::: EXTRACTED DATA
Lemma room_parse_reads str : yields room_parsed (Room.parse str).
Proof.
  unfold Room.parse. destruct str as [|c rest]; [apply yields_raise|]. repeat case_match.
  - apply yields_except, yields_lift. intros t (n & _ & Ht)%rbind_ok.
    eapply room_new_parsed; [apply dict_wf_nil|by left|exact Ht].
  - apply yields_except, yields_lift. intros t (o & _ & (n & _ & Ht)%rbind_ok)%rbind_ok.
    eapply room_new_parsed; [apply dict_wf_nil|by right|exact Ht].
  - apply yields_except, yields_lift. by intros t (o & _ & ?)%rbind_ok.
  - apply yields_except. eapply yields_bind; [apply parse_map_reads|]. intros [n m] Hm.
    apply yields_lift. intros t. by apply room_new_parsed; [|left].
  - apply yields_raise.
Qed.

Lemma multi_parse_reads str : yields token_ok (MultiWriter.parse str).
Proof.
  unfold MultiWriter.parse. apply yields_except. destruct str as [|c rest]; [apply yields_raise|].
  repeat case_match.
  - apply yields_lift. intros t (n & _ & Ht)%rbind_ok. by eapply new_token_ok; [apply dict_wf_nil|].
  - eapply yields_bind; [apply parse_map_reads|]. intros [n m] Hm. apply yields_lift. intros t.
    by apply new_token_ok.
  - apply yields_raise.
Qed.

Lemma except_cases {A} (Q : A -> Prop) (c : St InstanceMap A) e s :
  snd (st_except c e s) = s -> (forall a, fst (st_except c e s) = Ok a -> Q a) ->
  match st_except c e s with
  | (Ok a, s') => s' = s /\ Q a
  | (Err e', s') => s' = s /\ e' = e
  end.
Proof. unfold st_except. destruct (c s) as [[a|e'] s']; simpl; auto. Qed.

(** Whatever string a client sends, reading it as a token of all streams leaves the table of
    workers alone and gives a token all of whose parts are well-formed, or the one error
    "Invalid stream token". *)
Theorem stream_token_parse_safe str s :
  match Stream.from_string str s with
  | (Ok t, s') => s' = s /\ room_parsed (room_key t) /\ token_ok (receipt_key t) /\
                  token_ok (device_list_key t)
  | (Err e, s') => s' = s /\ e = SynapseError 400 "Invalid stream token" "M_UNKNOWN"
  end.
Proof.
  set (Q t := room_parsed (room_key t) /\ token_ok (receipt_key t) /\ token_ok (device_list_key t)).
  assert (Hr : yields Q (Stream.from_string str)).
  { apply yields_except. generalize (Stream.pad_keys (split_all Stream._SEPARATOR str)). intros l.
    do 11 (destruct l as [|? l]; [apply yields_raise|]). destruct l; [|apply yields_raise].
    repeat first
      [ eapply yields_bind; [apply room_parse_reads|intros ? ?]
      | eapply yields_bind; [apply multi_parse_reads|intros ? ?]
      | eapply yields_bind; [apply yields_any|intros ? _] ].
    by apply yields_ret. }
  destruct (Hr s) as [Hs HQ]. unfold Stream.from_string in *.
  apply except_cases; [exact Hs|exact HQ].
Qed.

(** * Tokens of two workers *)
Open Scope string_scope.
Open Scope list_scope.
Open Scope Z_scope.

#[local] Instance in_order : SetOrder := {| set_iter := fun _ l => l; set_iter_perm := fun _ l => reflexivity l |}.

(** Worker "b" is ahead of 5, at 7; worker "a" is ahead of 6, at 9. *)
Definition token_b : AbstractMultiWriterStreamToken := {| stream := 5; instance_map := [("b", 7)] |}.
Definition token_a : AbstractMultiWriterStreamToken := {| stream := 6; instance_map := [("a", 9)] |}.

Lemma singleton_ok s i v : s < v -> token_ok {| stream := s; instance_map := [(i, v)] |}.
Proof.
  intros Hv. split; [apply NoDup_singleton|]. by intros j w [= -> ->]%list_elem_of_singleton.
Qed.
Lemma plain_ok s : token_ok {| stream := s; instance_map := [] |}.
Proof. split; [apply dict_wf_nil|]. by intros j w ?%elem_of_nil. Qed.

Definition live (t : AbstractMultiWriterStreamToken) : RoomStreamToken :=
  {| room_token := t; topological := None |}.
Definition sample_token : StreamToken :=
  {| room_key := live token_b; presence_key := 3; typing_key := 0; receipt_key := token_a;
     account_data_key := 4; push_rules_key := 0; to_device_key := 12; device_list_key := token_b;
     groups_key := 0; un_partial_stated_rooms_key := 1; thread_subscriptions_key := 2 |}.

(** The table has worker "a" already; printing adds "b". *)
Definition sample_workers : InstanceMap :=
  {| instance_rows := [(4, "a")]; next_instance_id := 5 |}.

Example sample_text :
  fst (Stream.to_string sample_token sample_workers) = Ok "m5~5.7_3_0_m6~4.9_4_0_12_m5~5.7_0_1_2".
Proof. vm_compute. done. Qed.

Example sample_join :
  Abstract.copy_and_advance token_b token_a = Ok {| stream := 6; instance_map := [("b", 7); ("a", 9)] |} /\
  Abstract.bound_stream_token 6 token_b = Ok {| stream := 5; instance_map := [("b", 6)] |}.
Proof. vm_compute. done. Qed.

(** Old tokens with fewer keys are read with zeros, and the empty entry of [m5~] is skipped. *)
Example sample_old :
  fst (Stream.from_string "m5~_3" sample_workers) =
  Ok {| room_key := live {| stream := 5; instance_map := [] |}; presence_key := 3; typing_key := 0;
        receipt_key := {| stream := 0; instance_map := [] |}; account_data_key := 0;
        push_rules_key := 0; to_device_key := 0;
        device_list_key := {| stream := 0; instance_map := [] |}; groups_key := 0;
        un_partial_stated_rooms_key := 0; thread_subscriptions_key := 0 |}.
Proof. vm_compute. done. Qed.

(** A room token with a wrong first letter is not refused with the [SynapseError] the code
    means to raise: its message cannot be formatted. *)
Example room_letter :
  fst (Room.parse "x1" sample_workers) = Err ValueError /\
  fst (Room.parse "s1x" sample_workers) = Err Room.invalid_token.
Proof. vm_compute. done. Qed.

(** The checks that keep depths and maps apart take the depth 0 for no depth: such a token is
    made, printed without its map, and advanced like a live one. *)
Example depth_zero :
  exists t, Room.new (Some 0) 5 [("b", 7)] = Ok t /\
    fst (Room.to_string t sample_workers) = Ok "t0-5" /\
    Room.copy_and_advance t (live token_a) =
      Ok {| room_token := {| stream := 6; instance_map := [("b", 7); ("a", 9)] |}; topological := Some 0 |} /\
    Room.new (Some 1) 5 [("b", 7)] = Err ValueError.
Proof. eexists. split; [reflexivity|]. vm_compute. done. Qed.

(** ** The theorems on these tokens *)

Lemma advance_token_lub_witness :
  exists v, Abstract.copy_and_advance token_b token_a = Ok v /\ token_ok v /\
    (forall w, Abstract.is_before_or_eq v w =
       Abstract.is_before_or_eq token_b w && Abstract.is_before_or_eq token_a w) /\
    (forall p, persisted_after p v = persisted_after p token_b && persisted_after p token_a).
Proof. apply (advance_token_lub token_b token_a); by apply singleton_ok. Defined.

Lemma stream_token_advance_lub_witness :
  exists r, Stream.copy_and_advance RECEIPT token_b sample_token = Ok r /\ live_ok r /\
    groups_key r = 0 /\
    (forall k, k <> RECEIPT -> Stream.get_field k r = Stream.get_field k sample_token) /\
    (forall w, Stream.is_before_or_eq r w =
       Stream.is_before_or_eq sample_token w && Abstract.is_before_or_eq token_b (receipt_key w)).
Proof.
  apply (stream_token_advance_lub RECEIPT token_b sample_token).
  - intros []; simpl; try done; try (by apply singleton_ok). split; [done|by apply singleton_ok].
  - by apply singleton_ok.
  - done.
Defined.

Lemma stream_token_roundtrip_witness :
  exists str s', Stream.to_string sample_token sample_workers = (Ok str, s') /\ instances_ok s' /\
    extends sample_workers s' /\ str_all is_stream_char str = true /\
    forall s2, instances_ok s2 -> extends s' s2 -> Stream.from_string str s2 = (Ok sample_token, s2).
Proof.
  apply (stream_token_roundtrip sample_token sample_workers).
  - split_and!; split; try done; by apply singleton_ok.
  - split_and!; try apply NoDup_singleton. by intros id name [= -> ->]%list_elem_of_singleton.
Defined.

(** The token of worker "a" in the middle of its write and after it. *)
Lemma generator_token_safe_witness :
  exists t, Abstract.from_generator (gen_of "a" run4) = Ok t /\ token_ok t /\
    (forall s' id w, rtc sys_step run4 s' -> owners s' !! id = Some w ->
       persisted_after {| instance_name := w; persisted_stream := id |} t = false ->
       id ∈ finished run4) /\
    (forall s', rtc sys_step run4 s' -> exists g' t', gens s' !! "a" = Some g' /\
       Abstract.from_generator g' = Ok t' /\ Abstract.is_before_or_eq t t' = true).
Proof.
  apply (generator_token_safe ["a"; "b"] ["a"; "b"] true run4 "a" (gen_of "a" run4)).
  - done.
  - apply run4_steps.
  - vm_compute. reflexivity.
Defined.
::::::
Copy only the lines in the listing that contain "unfold".

  unfold Room.parse. destruct str as [|c rest]; [apply yields_raise|]. repeat case_match.
  unfold MultiWriter.parse. apply yields_except. destruct str as [|c rest]; [apply yields_raise|].
Proof. unfold st_except. destruct (c s) as [[a|e'] s']; simpl; auto. Qed.
  destruct (Hr s) as [Hs HQ]. unfold Stream.from_string in *.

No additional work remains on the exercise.